• dim. Sep 29th, 2024

Les quartiers populaires s’organisent contre l’extrême droite


Paris, reportage

Au Point éphémère, à Paris, quatre boules à facettes suspendues au plafond scintillent au-dessus d’un public venu en nombre. La période n’est pourtant guère à la fête : l’extrême droite a fait près de 37 % des voix aux élections européennes et, alors qu’Emmanuel Macron a dissous l’Assemblée nationale, la tenue d’élections législatives anticipées les 30 juin et 7 juillet laisse craindre une vague brune au palais Bourbon.

Comment, en tant que militants antiracistes et habitants des quartiers populaires, s’organiser concrètement contre Reconquête ! et le Rassemblement national (RN) ? Comment lutter contre l’extrême droite et son projet nauséabond de préférence nationale, lequel relève d’une « question de vie ou de mort » pour les « personnes issues de l’immigration postcoloniale, musulmanes, non-blanches » ? C’est pour répondre à cet enjeu à l’acuité plus urgente que jamais que Fatima Ouassak et le collectif Front de mères ont organisé une rencontre le 13 juin. 

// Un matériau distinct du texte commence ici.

(* ===== verification/NwkCodec.v ===== *)
(** * Concrete codecs of the NWK structures

    Bit layouts for the packed fields of NWK frames, with their laws, and a CCM that has the
    documented behaviour: the parameters of [NwkFrame] and [Receive] instantiated. [NwkWitness] runs
    the theorems on them. *)

From S2P Require Import Prelude Types AbstractBits Codec Crypto NwkCommands NwkFrame Receive.

Module NwkCodec.
Import Codec NwkFrame.

(** ** The frame control field: two bytes *)
Record ControlLow := mkLow { l_type : NwkFrameType; l_version : Z; l_discover : NwkRouteDiscovery }.
Record ControlHigh := mkHigh {
  h_multicast : bool; h_security : bool; h_route : bool; h_dest : bool; h_source : bool; h_initiator : bool; h_reserved : Z }.

#[export] Instance NwkControlLow_eq_dec : EqDecision ControlLow.
Proof. solve_decision. Defined.
#[export] Instance NwkControlHigh_eq_dec : EqDecision ControlHigh.
Proof. solve_decision. Defined.

Definition nwk_types : list NwkFrameType := [TypeData; TypeCommand; TypeInterpan].
Definition type_code (t : NwkFrameType) : Z := match t with TypeData => 0 | TypeCommand => 1 | TypeInterpan => 3 end.
Definition type_of (z : Z) : option NwkFrameType :=
  match z with 0 => Some TypeData | 1 => Some TypeCommand | 3 => Some TypeInterpan | _ => None end.
Definition discoveries : list NwkRouteDiscovery := [Suppress; Enable; WithMulticast].
Definition discovery_code (d : NwkRouteDiscovery) : Z := match d with Suppress => 0 | Enable => 1 | WithMulticast => 2 end.

Definition encode_low (c : ControlLow) : Z := type_code (l_type c) + l_version c * 4 + discovery_code (l_discover c) * 64.
Definition decode_low (w : Z) : option ControlLow :=
  ty ← type_of (field w 0 2);
  discover ← nth_error discoveries (Z.to_nat (field w 6 2));
  Some (mkLow ty (field w 2 4) discover).

Definition encode_high (c : ControlHigh) : Z :=
  Z.b2z (h_multicast c) + Z.b2z (h_security c) * 2 + Z.b2z (h_route c) * 4 + Z.b2z (h_dest c) * 8 + Z.b2z (h_source c) * 16
  + Z.b2z (h_initiator c) * 32 + h_reserved c * 64.
Definition decode_high (w : Z) : option ControlHigh :=
  Some (mkHigh (flag w 0) (flag w 1) (flag w 2) (flag w 3) (flag w 4) (flag w 5) (field w 6 2)).

Lemma nwk_lows_checked :
  forallb (fun ty => forallb (fun v => forallb (fun d => value_ok encode_low decode_low (mkLow ty v d))
    discoveries) (seqZ 0 (2 ^ 4))) nwk_types = true.
Proof. vm_compute. reflexivity. Qed.
Lemma nwk_highs_checked :
  forallb (fun m => forallb (fun s => forallb (fun r => forallb (fun d => forallb (fun e => forallb (fun i => forallb (fun z =>
    value_ok encode_high decode_high (mkHigh m s r d e i z)) (seqZ 0 (2 ^ 2))) bools) bools) bools) bools) bools) bools = true.
Proof. vm_compute. reflexivity. Qed.
Lemma nwk_low_words : bytes_decode encode_low decode_low = true.
Proof. vm_compute. reflexivity. Qed.
Lemma nwk_high_words : bytes_decode encode_high decode_high = true.
Proof. vm_compute. reflexivity. Qed.

Lemma nwk_low_codec v : in_width 4 (l_version v) ->
  in_width (8 * Z.of_nat 1) (encode_low v) /\ decode_low (encode_low v) = Some v.
Proof.
  pose proof nwk_lows_checked as H. destruct v as [ty v d]. cbn [l_version]. intros Hv.
  peel H ty. peel_range H v Hv. peel H d. by apply bool_decide_eq_true in H.
Qed.
Lemma nwk_high_codec v : in_width 2 (h_reserved v) ->
  in_width (8 * Z.of_nat 1) (encode_high v) /\ decode_high (encode_high v) = Some v.
Proof.
  pose proof nwk_highs_checked as H. destruct v as [m s r d e i z]. cbn [h_reserved]. intros Hz.
  peel H m. peel H s. peel H r. peel H d. peel H e. peel H i. peel_range H z Hz. by apply bool_decide_eq_true in H.
Qed.

Definition control_build (p : ControlLow * ControlHigh) : NwkFrameControl :=
  mkFrameControl (l_type p.1) (l_version p.1) (l_discover p.1) (h_multicast p.2) (h_security p.2) (h_route p.2) (h_dest p.2)
    (h_source p.2) (h_initiator p.2) (h_reserved p.2).
Definition control_parts (c : NwkFrameControl) : ControlLow * ControlHigh :=
  (mkLow (frame_type c) (protocol_version c) (discover_route c),
   mkHigh (multicast c) (security c) (fc_source_route c) (fc_destination c) (fc_extended_source c) (end_device_initiator c) (reserved1 c)).
Lemma nwk_control_build_parts c : control_build (control_parts c) = c.
Proof. by destruct c. Qed.
Lemma nwk_control_parts_build p : control_parts (control_build p) = p.
Proof. by destruct p as [[] []]. Qed.

#[export] Instance control_bits : AbstractBits NwkFrameControl :=
  image_bits (seq_bits (word_bits 1 encode_low decode_low) (word_bits 1 encode_high decode_high)) control_build control_parts.
#[export] Instance control_laws : AbstractBitsLaws NwkFrameControl :=
  image_laws _ _ _ nwk_control_build_parts nwk_control_parts_build
    (seq_laws _ _ (word_laws 1 _ _ _ nwk_low_codec) (word_laws 1 _ _ _ nwk_high_codec)).
#[export] Instance control_layout : FixedLayout NwkFrameControl 2 :=
  image_layout _ _ _ nwk_control_parts_build 2
    (seq_layout _ _ 1 1 (word_layout 1 _ _ (bytes_decode_spec _ _ nwk_low_words))
                        (word_layout 1 _ _ (bytes_decode_spec _ _ nwk_high_words))).

(** ** The security control field: one byte *)
#[export] Instance SecurityControl_eq_dec : EqDecision NwkSecurityHeaderControlField.
Proof. solve_decision. Defined.

Definition levels : list NwkSecurityLevel := [NoSecurity; Mic32; Mic64; Mic128; Enc; EncMic32; EncMic64; EncMic128].
Definition level_code (l : NwkSecurityLevel) : Z :=
  match l with
  | NoSecurity => 0 | Mic32 => 1 | Mic64 => 2 | Mic128 => 3 | Enc => 4 | EncMic32 => 5 | EncMic64 => 6 | EncMic128 => 7
  end.
Definition key_ids : list NwkSecurityHeaderKeyId := [DataKey; NetworkKey; KeyTransportKey; KeyLoadKey].
Definition key_code (k : NwkSecurityHeaderKeyId) : Z :=
  match k with DataKey => 0 | NetworkKey => 1 | KeyTransportKey => 2 | KeyLoadKey => 3 end.

Definition encode_security (c : NwkSecurityHeaderControlField) : Z :=
  level_code (security_level c) + key_code (key_id c) * 8 + Z.b2z (extended_nonce c) * 32
  + Z.b2z (require_verified_frame_counter c) * 64.
Definition decode_security (w : Z) : option NwkSecurityHeaderControlField :=
  level ← nth_error levels (Z.to_nat (field w 0 3));
  key ← nth_error key_ids (Z.to_nat (field w 3 2));
  Some (mkSecurityControl level key (flag w 5) (flag w 6)).

Lemma securities_checked :
  forallb (fun l => forallb (fun k => forallb (fun e => forallb (fun v =>
    value_ok encode_security decode_security (mkSecurityControl l k e v)) bools) bools) key_ids) levels = true.
Proof. vm_compute. reflexivity. Qed.
Lemma security_words :
  forallb (fun w => bool_decide (encode_security <$> decode_security w = Some (Z.land 0x7F w))) (seqZ 0 (2 ^ 8)) = true.
Proof. vm_compute. reflexivity. Qed.

Lemma security_codec v : True ->
  in_width (8 * Z.of_nat 1) (encode_security v) /\ decode_security (encode_security v) = Some v.
Proof.
  intros _. pose proof securities_checked as H. destruct v as [l k e v].
  peel H l. peel H k. peel H e. peel H v. by apply bool_decide_eq_true in H.
Qed.

#[export] Instance security_bits : AbstractBits NwkSecurityHeaderControlField := word_bits 1 encode_security decode_security.
#[export] Instance security_laws : AbstractBitsLaws NwkSecurityHeaderControlField :=
  word_laws 1 encode_security decode_security (fun _ => True) security_codec.
#[export] Instance security_size : FixedSize NwkSecurityHeaderControlField 1 := word_size 1 _ _.

Lemma from_le_singleton b : from_le_bytes [b] = b.
Proof. cbn. lia. Qed.
Lemma to_le_singleton b : in_width 8 b -> to_le_bytes 1 b = [b].
Proof. intros Hb. cbn. by rewrite Z.mod_small. Qed.

#[export] Instance security_reserved : ReservedBits NwkSecurityHeaderControlField [0x7F].
Proof.
  intros bs v n Hb Hr. pose proof Hr as [-> Hl]%word_read_bounded. destruct bs as [|b bs]; [cbn in Hl; lia|].
  apply Forall_cons in Hb as [Hb _]. pose proof (forallb_all _ _ b security_words (in_range 8 _ Hb)) as Hw.
  cbn beta in Hw. apply bool_decide_eq_true in Hw. revert Hr. cbn [read_abstract_bits security_bits word_bits length Nat.ltb Nat.leb take].
  rewrite from_le_singleton. destruct (decode_security b) as [c|]; [|discriminate]. intros [= <-].
  injection Hw as Hw. cbn [write_abstract_bits security_bits word_bits]. rewrite to_le_singleton by by apply (security_codec c). by rewrite Hw.
Qed.

Lemma security_controls_fit (c : NwkSecurityHeaderControlField) : canonical c.
Proof. exact I. Qed.

(** ** The source route: relay count, relay index, relays *)
Fixpoint read_relays (count : nat) (bs : bytes) : option (list Nwk) :=
  match count with
  | O => Some []
  | S count => if (length bs <? 2)%nat then None else (from_le_bytes (take 2 bs) ::.) <$> read_relays count (drop 2 bs)
  end.

#[export] Instance route_bits : AbstractBits NwkSourceRoute := {|
  read_abstract_bits bs :=
    match bs with
    | count :: index :: rest =>
        relays ← read_relays (Z.to_nat count) rest;
        Some (mkSourceRoute index relays, (2 + 2 * Z.to_nat count)%nat)
    | _ => None
    end;
  write_abstract_bits r :=
    if (length (relays r) <=? 255)%nat
    then Some (Z.of_nat (length (relays r)) :: relay_index r :: concat (map (to_le_bytes 2) (relays r)))
    else None
|}.

Definition route_fits (r : NwkSourceRoute) : Prop :=
  is_u8 (relay_index r) /\ (length (relays r) <= 255)%nat /\ Forall is_u16 (relays r).

Lemma length_relays l : length (concat (map (to_le_bytes 2) l)) = (2 * length l)%nat.
Proof. induction l as [|a l IH]; [done|]. cbn [map concat]. rewrite length_app, length_to_le_bytes, IH. cbn [length]. lia. Qed.

Lemma read_relays_written l rest :
  Forall is_u16 l -> read_relays (length l) (concat (map (to_le_bytes 2) l) ++ rest) = Some l.
Proof.
  induction 1 as [|a l Ha Hl IH]; [done|]. cbn [length read_relays map concat].
  rewrite length_app, length_app, length_to_le_bytes. rewrite (proj2 (Nat.ltb_ge _ _)) by lia. rewrite <- (assoc_L (++)).
  destruct (take_drop_app_length (to_le_bytes 2 a) (concat (map (to_le_bytes 2) l) ++ rest) 2) as [-> ->]; [apply length_to_le_bytes|].
  rewrite IH. cbn [fmap option_fmap option_map]. by rewrite from_to_le_bytes.
Qed.

Lemma read_relays_length count bs l :
  read_relays count bs = Some l -> length l = count /\ (2 * count <= length bs)%nat.
Proof.
  revert bs l. induction count as [|count IH]; intros bs l; cbn [read_relays]; [intros [= <-]; cbn; lia|].
  destruct (Nat.ltb_spec (length bs) 2) as [|Hl]; [discriminate|].
  destruct (read_relays count (drop 2 bs)) as [l'|] eqn:Hr; [|discriminate]. intros [= <-].
  apply IH in Hr as [<- Hle]. rewrite length_drop in Hle. cbn [length]. lia.
Qed.

Lemma read_relays_inv count bs l :
  is_bytes bs -> read_relays count bs = Some l -> concat (map (to_le_bytes 2) l) = take (2 * count) bs.
Proof.
  revert bs l. induction count as [|count IH]; intros bs l Hb; cbn [read_relays]; [by intros [= <-]|].
  destruct (Nat.ltb_spec (length bs) 2) as [|Hl]; [discriminate|].
  destruct (read_relays count (drop 2 bs)) as [l'|] eqn:Hr; [|discriminate]. intros [= <-].
  apply IH in Hr; [|by apply Forall_drop]. change (map ?f (?a :: ?l)) with (f a :: map f l). cbn [concat]. rewrite Hr.
  destruct (le_prefix 2 bs Hb Hl) as [Hpre _]. rewrite Hpre at 3. rewrite take_app, length_to_le_bytes.
  rewrite (take_ge (to_le_bytes 2 _)) by (rewrite length_to_le_bytes; lia). f_equal. f_equal. lia.
Qed.

Lemma route_read_inv bs (v : NwkSourceRoute) n :
  read_abstract_bits bs = Some (v, n) ->
  exists count rest, bs = count :: relay_index v :: rest /\ read_relays (Z.to_nat count) rest = Some (relays v) /\
    n = (2 + 2 * Z.to_nat count)%nat.
Proof.
  destruct bs as [|count [|index rest]]; [done..|]. cbn [read_abstract_bits route_bits].
  destruct (read_relays _ rest) as [l|] eqn:Hr; [|discriminate]. intros [= <- <-]. by exists count, rest.
Qed.

Lemma route_bounded bs (v : NwkSourceRoute) n : read_abstract_bits bs = Some (v, n) -> (n <= length bs)%nat.
Proof. intros (count & rest & -> & [_ Hl]%read_relays_length & ->)%route_read_inv. cbn [length]. lia. Qed.

Lemma route_round_trip r : route_fits r ->
  exists bs, write_abstract_bits r = Some bs /\ is_bytes bs /\ forall rest, read_abstract_bits (bs ++ rest) = Some (r, length bs).
Proof.
  intros (Hi & Hl & Hr). cbn [write_abstract_bits route_bits]. rewrite (proj2 (Nat.leb_le _ _) Hl). eexists.
  split; [reflexivity|]. split.
  - apply is_bytes_cons; [unfold in_width; lia|]. apply is_bytes_cons; [done|]. clear. induction (relays r) as [|a l IH]; [apply is_bytes_nil|].
    cbn [map concat]. apply is_bytes_app; [apply is_bytes_to_le_bytes|done].
  - intros rest. cbn [app read_abstract_bits route_bits length]. rewrite Nat2Z.id, read_relays_written by done. cbn [mbind option_bind].
    rewrite length_relays. by destruct r.
Qed.

#[export] Instance route_laws : AbstractBitsLaws NwkSourceRoute := {|
  canonical := route_fits : NwkSourceRoute -> Prop;
  read_bounded := route_bounded;
  read_after_write := route_round_trip
|}.

#[export] Instance route_lossless : Lossless NwkSourceRoute.
Proof.
  intros bs v n Hb (count & rest & -> & Hr & ->)%route_read_inv. apply Forall_cons in Hb as [Hc [_ Hb]%Forall_cons].
  unfold in_width in Hc. pose proof (read_relays_length _ _ _ Hr) as [Hl _]. apply read_relays_inv in Hr; [|done].
  cbn [write_abstract_bits route_bits]. rewrite Hl, Hr, (proj2 (Nat.leb_le _ _)), Z2Nat.id by lia. done.
Qed.

(** ** The Green Power control field: one byte *)
#[export] Instance GpFrameType_eq_dec : EqDecision Receive.GpFrameType.
Proof. solve_decision. Defined.

Definition decode_gp (w : Z) : option Receive.GpNwkFrameControl :=
  ty ← nth_error [Receive.GpData; Receive.GpMaintenance] (Z.to_nat (field w 0 2));
  Some (Receive.mkGpControl ty (field w 2 4) (flag w 6) (flag w 7)).
Definition encode_gp (c : Receive.GpNwkFrameControl) : Z :=
  (match Receive.gp_frame_type c with Receive.GpData => 0 | Receive.GpMaintenance => 1 end) + Receive.gp_protocol_version c * 4
  + Z.b2z (Receive.auto_commissioning c) * 64 + Z.b2z (Receive.extended c) * 128.
#[export] Instance gp_bits : AbstractBits Receive.GpNwkFrameControl := word_bits 1 encode_gp decode_gp.
End NwkCodec.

Fatima Ouassak (à g.), avec Priscilla Zamord et Sonia Barnat de Front de mères.
© Mathieu Génon / Reporterre

Alors que, au même moment, les partis de gauche membres du Nouveau Front populaire — La France insoumise (LFI), Les Écologistes, le Parti socialiste (PS), Place publique, le Parti communiste (PC), Générations et le Nouveau Parti anticapitaliste (NPA) — travaillaient à l’élaboration d’un accord électoral et politique en vue des législatives anticipées, dévoilé le 14 juin, la politologue n’a pas épargné les représentants « de la gauche professionnelle et institutionnelle », le PS et Les Écologistes en tête.

« Quand bien même un front type “Avengers” [une équipe de super-héros Marvel] émerge, l’extrême droite sera toujours là : contrairement à la gauche, elle a su travailler à l’émergence d’un peuple fasciste, qui a un ancrage territorial et dans tous les espaces sociaux. Quand bien même l’extrême droite ne gagne pas les élections, elle va doubler son nombre de députés », a expliqué Fatima Ouassak. Qui refuse l’injonction à ne pas parler des problèmes de la gauche « sous prétexte qu’il faut se concentrer sur le Front populaire et la victoire ». Elle assure que le contexte politique actuel impose une forme « d’exigence » vis-à-vis du programme de l’union et en termes d’investitures. 

La foule rassemblée pour assister à la rencontre au Point éphémère.
© Mathieu Génon / Reporterre

Pour la politologue, il n’est pas question pour autant de s’abstenir : « L’idée n’est pas de décrocher du système électoral, mais d’être des acteurs politiques par rapport à l’offre électorale […]. » Mais elle entend dire à la gauche « de ne pas [les] prendre de haut […]. Nous ne sommes pas des rabatteurs », a-t-elle expliqué, dans l’attente de lire le programme du Nouveau Front populaire.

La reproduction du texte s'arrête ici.